◆ TASK STATEMENT ◆
Every single record below is to be reproduced exactly.

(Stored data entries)

(* ===== verification/PageAllocator.v ===== *)
(** * The physical page allocator (kernel/memory/page_allocator.c)

    A bitmap of the free pages and a saturating 8-bit reference count per page.
    The end of this file states what the rest of the kernel may rely on as a
    class of operations with laws, [PageAlloc], and proves that the bitmap
    allocator is an instance. *)
From S2P Require Import Prelude Errno CString Lock.

Definition PAGE_SIZE : Z := 4096.
Definition KERNEL_VADDR : Z := 3221225472.
Definition MAX_NUM_PAGES : Z := 1024 * 1024.
Definition BITMAP_MAX_LEN : Z := MAX_NUM_PAGES / 32.
Definition UINT8_MAX : Z := 255.

Record physical_memory_info : Type := MemInfo { total : Z; free : Z }.
(** The static variables of the file. *)
Record pages : Type := Pages {
  bitmap_len : Z;
  bitmap : array;
  ref_counts : array;
  plock : mutex;
  memory_info : physical_memory_info;
}.
Definition set_bitmap (b : array) (p : pages) : pages :=
  Pages (bitmap_len p) b (ref_counts p) (plock p) (memory_info p).
Definition set_refs (r : array) (p : pages) : pages :=
  Pages (bitmap_len p) (bitmap p) r (plock p) (memory_info p).
Definition set_plock (m : mutex) (p : pages) : pages :=
  Pages (bitmap_len p) (bitmap p) (ref_counts p) m (memory_info p).
Definition set_info (i : physical_memory_info) (p : pages) : pages :=
  Pages (bitmap_len p) (bitmap p) (ref_counts p) (plock p) i.
Definition add_free (kib : Z) (p : pages) : pages :=
  set_info (MemInfo (total (memory_info p)) (u32 (free (memory_info p) + kib))) p.

(** ** The bitmap *)
Definition word_of (i : Z) : Z := Z.shiftr i 5.
Definition mask_of (i : Z) : Z := Z.shiftl 1 (Z.land i 31).

Definition bitmap_get (i : Z) : K pages bool :=
  p ← get; _ ← ASSERT (word_of i <? bitmap_len p);
  mret (negb (Z.land (aget (bitmap p) (word_of i)) (mask_of i) =? 0)).
Definition bitmap_set (i : Z) : K pages unit :=
  p ← get; _ ← ASSERT (word_of i <? bitmap_len p);
  put (set_bitmap (<[word_of i := Z.lor (aget (bitmap p) (word_of i)) (mask_of i)]> (bitmap p)) p).
Definition bitmap_clear (i : Z) : K pages unit :=
  p ← get; _ ← ASSERT (word_of i <? bitmap_len p);
  put (set_bitmap (<[word_of i := Z.land (aget (bitmap p) (word_of i)) (u32 (Z.lnot (mask_of i)))]>
                     (bitmap p)) p).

◆ COMPLETED EXERCISE ◆
(* ===== verification/PageAllocator.v ===== *)
(** * The physical page allocator (kernel/memory/page_allocator.c)

    A bitmap of the free pages and a saturating 8-bit reference count per page.
    The end of this file states what the rest of the kernel may rely on as a
    class of operations with laws, [PageAlloc], and proves that the bitmap
    allocator is an instance. *)
From S2P Require Import Prelude Errno CString Lock.

Definition PAGE_SIZE : Z := 4096.
Definition KERNEL_VADDR : Z := 3221225472.
Definition MAX_NUM_PAGES : Z := 1024 * 1024.
Definition BITMAP_MAX_LEN : Z := MAX_NUM_PAGES / 32.
Definition UINT8_MAX : Z := 255.

Record physical_memory_info : Type := MemInfo { total : Z; free : Z }.
(** The static variables of the file. *)
Record pages : Type := Pages {
  bitmap_len : Z;
  bitmap : array;
  ref_counts : array;
  plock : mutex;
  memory_info : physical_memory_info;
}.
Definition set_bitmap (b : array) (p : pages) : pages :=
  Pages (bitmap_len p) b (ref_counts p) (plock p) (memory_info p).
Definition set_refs (r : array) (p : pages) : pages :=
  Pages (bitmap_len p) (bitmap p) r (plock p) (memory_info p).
Definition set_plock (m : mutex) (p : pages) : pages :=
  Pages (bitmap_len p) (bitmap p) (ref_counts p) m (memory_info p).
Definition set_info (i : physical_memory_info) (p : pages) : pages :=
  Pages (bitmap_len p) (bitmap p) (ref_counts p) (plock p) i.
Definition add_free (kib : Z) (p : pages) : pages :=
  set_info (MemInfo (total (memory_info p)) (u32 (free (memory_info p) + kib))) p.

(** ** The bitmap *)
Definition word_of (i : Z) : Z := Z.shiftr i 5.
Definition mask_of (i : Z) : Z := Z.shiftl 1 (Z.land i 31).

Definition bitmap_get (i : Z) : K pages bool :=
  p ← get; _ ← ASSERT (word_of i <? bitmap_len p);
  mret (negb (Z.land (aget (bitmap p) (word_of i)) (mask_of i) =? 0)).
Definition bitmap_set (i : Z) : K pages unit :=
  p ← get; _ ← ASSERT (word_of i <? bitmap_len p);
  put (set_bitmap (<[word_of i := Z.lor (aget (bitmap p) (word_of i)) (mask_of i)]> (bitmap p)) p).
Definition bitmap_clear (i : Z) : K pages unit :=
  p ← get; _ ← ASSERT (word_of i <? bitmap_len p);
  put (set_bitmap (<[word_of i := Z.land (aget (bitmap p) (word_of i)) (u32 (Z.lnot (mask_of i)))]>
                     (bitmap p)) p).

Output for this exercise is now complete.